Flying into Easter Island last year I was amazed at the amount of water under me. 2300 miles from the nearest country (Chile) and 1200 miles from the nearest inhabited islands, the Pitcairns, I wondered how the original Polynesians ever found them. Only 14 miles long by 7 miles wide, Easter Island is less than a dot on the map; a good walker can circle the island in less than a day.

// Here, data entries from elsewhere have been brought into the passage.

Lemma type_of_Convert_id_witness :
  DuneGeometryTypeProvider.type 6 simplex
    (Topology.id (Topology.Prism (Convert_simplex 5)))
  = Some (mkGeometryType prism 6).
Proof.
  apply (type_of_Convert_id prism simplex 6
           (Topology.Prism (Convert_simplex 5)) eq_refl);
    [lia | intros _; lia].
Defined.
(** ** Topologies the static conversion rejects *)

(** Where a topology without a static basic type sits among the ids of its
    dimension: away from the four named entries. *)
Lemma rejected_half_id (T : Topology.t) (linetype : BasicType) :
  simplex_or_cube linetype = true ->
  DuneGeometryType_basicType T linetype = None ->
  match Topology.dimension T with
  | S (S m) =>
      (2 <= m)%nat
      /\ Topology.id T / 2 <> 0
      /\ Topology.id T / 2 + 1 <> 2 ^ N.of_nat (S m)
      /\ Topology.id T / 2 <> 2 ^ N.of_nat m
      /\ Topology.id T / 2 + 1 <> 2 ^ N.of_nat m
  | _ => False
  end.
Proof.
  intros Hlt. induction T as [|B IH|B IH]; intros Hnone.
  - cbn in Hnone. rewrite Hlt in Hnone. discriminate Hnone.
  - cbn [DuneGeometryType_basicType] in Hnone. rewrite Hlt in Hnone.
    pose proof (id_lt_pow2 B) as Hid.
    cbn [Topology.dimension Topology.id].
    destruct (DuneGeometryType_basicType B linetype) as [base|] eqn:Hbase;
      cbn [mbind option_bind] in Hnone.
    + pose proof (basicType_half_id B linetype base Hbase) as Hchar.
      destruct (simplex_or_cube base) eqn:Hsc; [discriminate Hnone|].
      destruct (Topology.dimension B) as [|[|m]].
      * subst base. congruence.
      * subst base. congruence.
      * replace (N.of_nat (S (S m))) with (N.succ (N.of_nat (S m))) by lia.
        rewrite half_add_pow2.
        replace (N.of_nat (S m)) with (N.succ (N.of_nat m)) in * by lia.
        rewrite !N.pow_succ_r' in *.
        destruct Hchar as [[-> _] | [[-> _] | [(Hm & _ & Hk) | (Hm & _ & Hk)]]];
          try discriminate Hsc.
        -- assert (2 ^ 1 <= 2 ^ N.of_nat m) by (apply N.pow_le_mono_r; lia).
           change (2 ^ 1) with 2 in *. repeat split; lia.
        -- assert (2 ^ 1 <= 2 ^ N.of_nat m) by (apply N.pow_le_mono_r; lia).
           change (2 ^ 1) with 2 in *. repeat split; lia.
    + specialize (IH eq_refl).
      destruct (Topology.dimension B) as [|[|m]]; try contradiction.
      destruct IH as (Hm & H0 & H1 & _).
      replace (N.of_nat (S (S m))) with (N.succ (N.of_nat (S m))) by lia.
      rewrite half_add_pow2.
      assert (Hlt2 : Topology.id B / 2 < 2 ^ N.of_nat (S m)).
      { apply N.Div0.div_lt_upper_bound.
        replace (N.of_nat (S (S m))) with (N.succ (N.of_nat (S m))) in Hid by lia.
        rewrite N.pow_succ_r' in Hid. exact Hid. }
      replace (N.of_nat (S (S m))) with (N.succ (N.of_nat (S m))) by lia.
      rewrite N.pow_succ_r'.
      clear Hid.
      set (q := 2 ^ N.of_nat (S m)) in *. set (k := Topology.id B / 2) in *.
      clearbody q k. repeat split; lia.
  - cbn [DuneGeometryType_basicType] in Hnone. rewrite Hlt in Hnone.
    pose proof (id_lt_pow2 B) as Hid.
    cbn [Topology.dimension Topology.id].
    destruct (DuneGeometryType_basicType B linetype) as [base|] eqn:Hbase;
      cbn [mbind option_bind] in Hnone.
    + pose proof (basicType_half_id B linetype base Hbase) as Hchar.
      destruct (simplex_or_cube base) eqn:Hsc; [discriminate Hnone|].
      destruct (Topology.dimension B) as [|[|m]].
      * subst base. congruence.
      * subst base. congruence.
      * replace (N.of_nat (S (S m))) with (N.succ (N.of_nat (S m))) by lia.
        replace (N.of_nat (S m)) with (N.succ (N.of_nat m)) in * by lia.
        rewrite !N.pow_succ_r' in *.
        destruct Hchar as [[-> _] | [[-> _] | [(Hm & _ & Hk) | (Hm & _ & Hk)]]];
          try discriminate Hsc.
        -- assert (2 ^ 1 <= 2 ^ N.of_nat m) by (apply N.pow_le_mono_r; lia).
           change (2 ^ 1) with 2 in *. repeat split; lia.
        -- assert (2 ^ 1 <= 2 ^ N.of_nat m) by (apply N.pow_le_mono_r; lia).
           change (2 ^ 1) with 2 in *. repeat split; lia.
    + specialize (IH eq_refl).
      destruct (Topology.dimension B) as [|[|m]]; try contradiction.
      destruct IH as (Hm & H0 & H1 & _).
      assert (Hlt2 : Topology.id B / 2 < 2 ^ N.of_nat (S m)).
      { apply N.Div0.div_lt_upper_bound.
        replace (N.of_nat (S (S m))) with (N.succ (N.of_nat (S m))) in Hid by lia.
        rewrite N.pow_succ_r' in Hid. exact Hid. }
      replace (N.of_nat (S (S m))) with (N.succ (N.of_nat (S m))) by lia.
      rewrite N.pow_succ_r'.
      clear Hid.
      set (q := 2 ^ N.of_nat (S m)) in *. set (k := Topology.id B / 2) in *.
      clearbody q k. repeat split; lia.
Qed.

(** An entry of the array away from the four named ones, for a dimension
    above 3. *)
Lemma constructor_above_3_lookup_other (dim : nat) (linetype : BasicType)
    (p k : N) :
  let D := N.of_nat dim in
  3 < D -> D < 32 ->
  2 ^ (D - 2) = p -> 2 ^ (D - 1) = 2 * p -> 2 ^ D = 4 * p ->
  k < 2 * p -> k <> 0 -> k <> 2 * p - 1 -> k <> p -> k <> p - 1 ->
  DuneGeometryTypeProvider.constructor dim linetype !! N.to_nat k
  = Some (mkGeometryType none D).
Proof.
  intros D H3 H32 Hp2 Hp1 Hp0 Hk N0 Nc Np Ny.
  assert (Hp4 : 4 <= p).
  { rewrite <- Hp2. change 4 with (2 ^ 2). apply N.pow_le_mono_r; lia. }
  rewrite (constructor_above_3 dim linetype p) by (fold D; first [lia | assumption]).
  fold D.
  rewrite list_lookup_alter_ne by lia.
  rewrite !list_lookup_insert_ne by lia.
  rewrite list_lookup_alter_ne by lia.
  apply lookup_replicate_2. lia.
Qed.

(** X4.  A topology of dimension below 32 that the static assertions of
    DuneGeometryType reject (a prism or a pyramid over a base that is itself
    a prism or a pyramid, or over a rejected base) is one for which
    DuneGeometryTypeProvider answers the basic type none. *)
Theorem rejected_topologies_are_none (T : Topology.t) (linetype : BasicType) :
  simplex_or_cube linetype = true ->
  (Topology.dimension T < 32)%nat ->
  DuneGeometryType_type T linetype = None ->
  DuneGeometryTypeProvider.type (Topology.dimension T) linetype (Topology.id T)
  = Some (mkGeometryType none (N.of_nat (Topology.dimension T))).
Proof.
  intros Hlt H32 Hnone. unfold DuneGeometryType_type in Hnone.
  destruct (DuneGeometryType_basicType T linetype) as [b|] eqn:Hb;
    cbn [mbind option_bind] in Hnone; [discriminate Hnone|].
  pose proof (rejected_half_id T linetype Hlt Hb) as Hchar.
  pose proof (id_lt_pow2 T) as Hid.
  rewrite type_in_range by assumption.
  destruct (Topology.dimension T) as [|[|m]] eqn:Hdim; try contradiction.
  destruct Hchar as (Hm & H0 & H1 & H2 & H3).
  set (dim := S (S m)) in *. set (D := N.of_nat dim).
  destruct (pow2_split D ltac:(subst D dim; lia)) as (p & Hp & Hp2 & Hp1 & Hp0).
  assert (HD2 : N.of_nat m = D - 2) by (subst D dim; lia).
  assert (HD1 : N.of_nat (S m) = D - 1) by (subst D dim; lia).
  rewrite HD2, HD1, ?Hp2, ?Hp1 in *.
  apply (constructor_above_3_lookup_other dim linetype p);
    try assumption; try (subst D dim; lia).
  fold D in Hid. rewrite Hp0 in Hid.
  apply N.Div0.div_lt_upper_bound. lia.
Qed.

Yet, people found Easter Island, settled there, and developed enough of a culture to carve out the enormous Moais original to this one island and no other. A small island maybe, but not lacking in its fair share of mysteries: who were these islanders? how did they get there? and what about the Moais? To date, these massive megaliths carved out of volcanic rock using stone tools and ranging up to forty feet in height while weighing up to 75 tons are hard to explain: how were they carved? how were they moved from the quarry to their present day location, and provided they were rolled across flat ground using logs, how were they stood? Good questions for an anthropologist to answer, and although the how questions are being worked on, it is relatively certain that the why question will never be answered: after years of study and conjecture, only one thing is for sure: the Moais are there.
As tough as these islanders were, first contact with Europeans proved fatal in the short run, yet, they left something lasting behind: the Moais. And probably more lasting the even their rock sculptures are the questions they left unanswered, each one a good mystery. It’s good for a culture to have a few mysteries, I think, and I wonder if we’ll leave many behind when our time as a culture is up.